In contrast, a President Hillary would mean the permanent end, not of American conservatism - American conservatism is pretty much dead already - but the final elimination even of any hope of its ever being revived.

Hillary has specifically promised to appoint anti-Constitution judges who don't believe in either the First or Second Amendments and are squishy at best on the Fourth.  She plainly opposes any personal right to keep and bear arms; she doesn't believe you should have the right to freely practice your religion if it conflicts with the preferences of homosexuals; and she's entirely comfortable with using the full power of government to, shall we say, discourage you from using your right to free speech.

Her judges will, without doubt, feel the same, and they'll be in place for decades.

But judges, and even Presidents, can be impeached!  No, they can't - not if they're Democrats.

Because the greatest, most terminal, permanently devastating change that Hillary and Tim Kaine have promised to bring about in their first hundred days, is the legalization of all illegal immigrants.

Obviously, that will simply encourage more illegal arrivals, but let's forget that and simply go with the ones we've got now.  For many decades, immigrants have overwhelmingly voted for Democrats even as their communities and futures are destroyed by Democrat policies, much like America's longsuffering blacks.

By adding at least twelve million illegals to the voting rolls - we believe many more - Hillary has the opportunity to increase the Democrat vote by somewhere around ten percentage points, plus or minus a few.

Remember Mitt Romney's 47% of people who depend on government and will always vote for more of it?  What chance will we have when that number is 57%?

Electorally: none whatsoever.  And that's a situation that, by definition, can only end one of two ways.

The first, and most likely, is in single-party tyranny, the fabled boot crushing a human face forever.  With no possibility of losing, why would any Democrat politician care what the people think?  We're already well on the way: we do still technically have two major parties, and yet if Wikileaks has proved anything, it's that neither of our parties gives two hoots for anybody who doesn't deliver them cash by the truckload.

Our Founders envisioned another alternative: an independent armed citizenry taking back their rights by force.  That is why we have a Second Amendment, and why Hillary and the left hate it so.

Modern Americans are made of less stern stuff than the men who made this nation; it's hard to imagine our neighbors giving up their Playstations and Playboys for a winter at Valley Forge.  But let's imagine that somehow they did.

By definition, that means a civil war.  If history proves anything, it's that wars never, ever, end up how you expect - regardless of whether you win or lose.  Either way, it would certainly mean an America unlike anything we have known and loved.

Hillary does not care about you, your vote, or your country; she only wants the office and the power that comes with it.  Perhaps regrettably, she won't be stopped by Jill Stein, Evan McMullin, or anyone else whose name isn't Donald Trump.
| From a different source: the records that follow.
(** What a program ends with, from [m] and a phase that is not yet stopped. *)
Definition finish {A} (m : mode) (r : (A + send) * sv) : Prop :=
  match r with
  | (inl _, s') => exists q t, holds m q t s' /\ ended q = true
  | (inr e, s') => e = SCrash /\ crashed m s'
  end.

Lemma holds_free p t s : holds Live p t s -> holds Freed p t (add_acts (set_v_priv s false) [VFree]).
Proof using.
  intros ([Hs Hl Hh Hg] & (Hp & _ & Hf) & Ht). split; [split; simpl; [|done..]|split; [|done]].
  - by rewrite states_app, app_nil_r.
  - split; [done|]. exists (v_acts s), []. by split_and!.
Qed.

Lemma report_stopped m p t s ret :
  m <> Live -> holds m p t s -> unstopped p = true -> finish m (report an SERVICE_STOPPED ret 0 s).
Proof.
  intros Hm Hs Hu. unfold report, mbind.
  assert (Hst : holds m (stop p) t (add_report s SERVICE_STOPPED ret 0)).
  { assert (Es : s = set_v_handler s (todo (stop p))).
    { pose proof Hs as ([_ _ Hh _] & _). destruct s. simpl in *. unfold set_v_handler. simpl. f_equal.
      rewrite Hh. by destruct p. }
    rewrite Es. eapply holds_report; [exact Hs|by destruct p..]. }
  pose proof (tick_ok m (stop p) t _ Hst (fun E => False_rect _ (Hm E))) as Ht. unfold finish.
  destruct (tick an _) as [[x|e] s']; [|done]. eexists _, _. split; [exact Ht|].
  apply ended_iter. by destruct p.
Qed.
Record proxy_priv : Type := mkPx {
  px_clients : option (list proxy_conn_handle);   (* clients *)
  px_lists : pool;                                (* the lists of idle slots and of slots by callsign *)
  px_workers : option (list proxy_worker);        (* client_workers *)
  px_idle_workers : option nat;                   (* idle_workers_head *)
  px_allowed : option regex_handle;               (* re_calls_allowed *)
  px_denied : option regex_handle;                (* re_calls_denied *)
  px_num : Z;                                     (* num_clients *)
  px_usable : Z;                                  (* usable_clients *)
  px_listen : conn_handle;                        (* conn_listen *)
  px_log : log_handle;                            (* log *)
  px_mutexes : bool * bool * bool;                (* usable_clients, idle_clients, idle_workers: initialised? *)
  px_reg : registration_service_handle;           (* reg_service *)
  px_port : list Z;                               (* port_str *)
}.

Definition set_px_clients (p : proxy_priv) (x : option (list proxy_conn_handle)) : proxy_priv :=
  mkPx x (px_lists p) (px_workers p) (px_idle_workers p) (px_allowed p) (px_denied p) (px_num p)
       (px_usable p) (px_listen p) (px_log p) (px_mutexes p) (px_reg p) (px_port p).
Definition set_px_lists (p : proxy_priv) (x : pool) : proxy_priv :=
  mkPx (px_clients p) x (px_workers p) (px_idle_workers p) (px_allowed p) (px_denied p) (px_num p)
       (px_usable p) (px_listen p) (px_log p) (px_mutexes p) (px_reg p) (px_port p).
Definition set_px_workers (p : proxy_priv) (x : option (list proxy_worker)) : proxy_priv :=
  mkPx (px_clients p) (px_lists p) x (px_idle_workers p) (px_allowed p) (px_denied p) (px_num p)
       (px_usable p) (px_listen p) (px_log p) (px_mutexes p) (px_reg p) (px_port p).
Definition set_px_idle_workers (p : proxy_priv) (x : option nat) : proxy_priv :=
  mkPx (px_clients p) (px_lists p) (px_workers p) x (px_allowed p) (px_denied p) (px_num p)
       (px_usable p) (px_listen p) (px_log p) (px_mutexes p) (px_reg p) (px_port p).
Definition set_px_allowed (p : proxy_priv) (x : option regex_handle) : proxy_priv :=
  mkPx (px_clients p) (px_lists p) (px_workers p) (px_idle_workers p) x (px_denied p) (px_num p)
       (px_usable p) (px_listen p) (px_log p) (px_mutexes p) (px_reg p) (px_port p).
Definition set_px_denied (p : proxy_priv) (x : option regex_handle) : proxy_priv :=
  mkPx (px_clients p) (px_lists p) (px_workers p) (px_idle_workers p) (px_allowed p) x (px_num p)
       (px_usable p) (px_listen p) (px_log p) (px_mutexes p) (px_reg p) (px_port p).
Definition set_px_num (p : proxy_priv) (x : Z) : proxy_priv :=
  mkPx (px_clients p) (px_lists p) (px_workers p) (px_idle_workers p) (px_allowed p) (px_denied p) x
       (px_usable p) (px_listen p) (px_log p) (px_mutexes p) (px_reg p) (px_port p).
Definition set_px_usable (p : proxy_priv) (x : Z) : proxy_priv :=
  mkPx (px_clients p) (px_lists p) (px_workers p) (px_idle_workers p) (px_allowed p) (px_denied p)
       (px_num p) x (px_listen p) (px_log p) (px_mutexes p) (px_reg p) (px_port p).
Definition set_px_listen (p : proxy_priv) (x : conn_handle) : proxy_priv :=
  mkPx (px_clients p) (px_lists p) (px_workers p) (px_idle_workers p) (px_allowed p) (px_denied p)
       (px_num p) (px_usable p) x (px_log p) (px_mutexes p) (px_reg p) (px_port p).
Definition set_px_log (p : proxy_priv) (x : log_handle) : proxy_priv :=
  mkPx (px_clients p) (px_lists p) (px_workers p) (px_idle_workers p) (px_allowed p) (px_denied p)
       (px_num p) (px_usable p) (px_listen p) x (px_mutexes p) (px_reg p) (px_port p).
Definition set_px_mutexes (p : proxy_priv) (x : bool * bool * bool) : proxy_priv :=
  mkPx (px_clients p) (px_lists p) (px_workers p) (px_idle_workers p) (px_allowed p) (px_denied p)
       (px_num p) (px_usable p) (px_listen p) (px_log p) x (px_reg p) (px_port p).
Definition set_px_reg (p : proxy_priv) (x : registration_service_handle) : proxy_priv :=
  mkPx (px_clients p) (px_lists p) (px_workers p) (px_idle_workers p) (px_allowed p) (px_denied p)
       (px_num p) (px_usable p) (px_listen p) (px_log p) (px_mutexes p) x (px_port p).
Definition set_px_port (p : proxy_priv) (x : list Z) : proxy_priv :=
  mkPx (px_clients p) (px_lists p) (px_workers p) (px_idle_workers p) (px_allowed p) (px_denied p)
       (px_num p) (px_usable p) (px_listen p) (px_log p) (px_mutexes p) (px_reg p) x.
(** *** Connections that have been dropped *)

Section Gone.
Context {O : OS} (c : conn_handle) (q : conn_priv) (Hq : priv c = Some q) (Hfd : fd q = INVALID_SOCKET).

Lemma conn_send_gone b : gives (conn_send c b) (fun r => r < 0).
Proof using Hq Hfd.
  unfold conn_send, with_priv. rewrite Hq, Hfd. case_match; [by apply gives_ret|].
  eapply gives_bind; [apply gives_any|intros _ _]. eapply (gives_bind _ _ (fun r => r < 0)); [by apply gives_ret|intros r Hr].
  eapply gives_bind; [apply gives_any|intros _ _]. by apply gives_ret.
Qed.

Lemma conn_recv_gone n : gives (conn_recv c n) (fun r => r.1 < 0).
Proof using Hq Hfd.
  unfold conn_recv, with_priv. rewrite Hq, Hfd. case_match; [by apply gives_ret|].
  eapply gives_bind; [apply gives_any|intros _ _]. eapply (gives_bind _ _ (fun r => r.1 < 0)); [by apply gives_ret|intros r Hr].
  eapply gives_bind; [apply gives_any|intros _ _]. by apply gives_ret.
Qed.

Lemma authorize_gone {Rx : Pcre} ctx d a pw : gives (proxy_worker_authorize ctx d a pw c) (fun r => r.1 < 0).
Proof using Hq Hfd.
  unfold proxy_worker_authorize. eapply gives_bind; [apply gives_any|intros [r1 nonce] _].
  destruct (Z.ltb_spec r1 0); [by apply gives_ret|]. eapply gives_bind; [apply gives_any|intros [r2 resp] _].
  destruct (Z.ltb_spec r2 0); [by apply gives_ret|]. eapply gives_bind; [apply conn_send_gone|intros r3 Hr3].
  rewrite (proj2 (Z.ltb_lt r3 0) Hr3). by apply gives_ret.
Qed.

End Gone.

(** A session with a client that has been dropped ends with its first message. *)
Lemma process_loop_gone {O : OS} n s p k :
  pc_priv_ptr (pc s) = Some p -> conn_client p = Some k -> gone (hp s) k ->
  gives (process_loop (S n) s) (fun x => exists s', x = inr s').
Proof.
  intros Hp Hk (c & q & Hc & Hq & Hfd). cbn [process_loop].
  apply (gives_bind _ _ (fun r => r.1 < 0)).
  - unfold proxy_conn_process, with_pc, with_client. rewrite Hp, Hk, Hc.
    eapply gives_bind; [by eapply conn_recv_gone|]. intros [r b] Hr. simpl in Hr.
    rewrite (proj2 (Z.ltb_lt r 0) Hr). by apply gives_ret.
  - intros [r s'] Hr. simpl in Hr. rewrite (proj2 (Z.leb_gt 0 r) Hr). apply gives_ret. by eexists.
Qed.

Section Total.
Context {O : OS} {Hos : OSLaws O}.

Lemma conn_recv_total c n h :
  is_Some (priv c) -> wp (conn_recv c n) h (fun res _ => res.1 < 0 \/ res.1 = Z.of_nat n /\ bytes_ok res.2).
Proof using Hos.
  intros [q Hq]. unfold conn_recv, with_priv. rewrite Hq.
  case_match; wp_steps; [left; unfold EPROTOTYPE; simpl; lia|].
  case_match; wp_steps; [left; unfold ENOTCONN; simpl; lia|].
  eapply wp_mono; [apply recv_loop_spec; [lia|done]|].
  intros [v d] e (new & Hd & _ & Hb & Hv & _). wp_steps. simpl in *. subst d. destruct Hv as [[-> Hl]|[Hv _]]; [|by left].
  right. by rewrite Hl.
Qed.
And if she and her armies of leftist socialists aren't blocked now - today - then there will never again be another chance to do so.  Oh, elections will come and go, but they'll be meaningless, as votes for the Left will always and forever be reliably there, dead or alive.

It is unappetizing and unAmerican for us to try to take away any American's right to make up their own mind for whom to vote.  We have, however, every right to attempt to persuade you by whatever means we can, be it emotion, logic, evidence, history, or anything short of a bludgeon.

And tomorrow, we'll all find out if it worked.  May God have mercy on us all.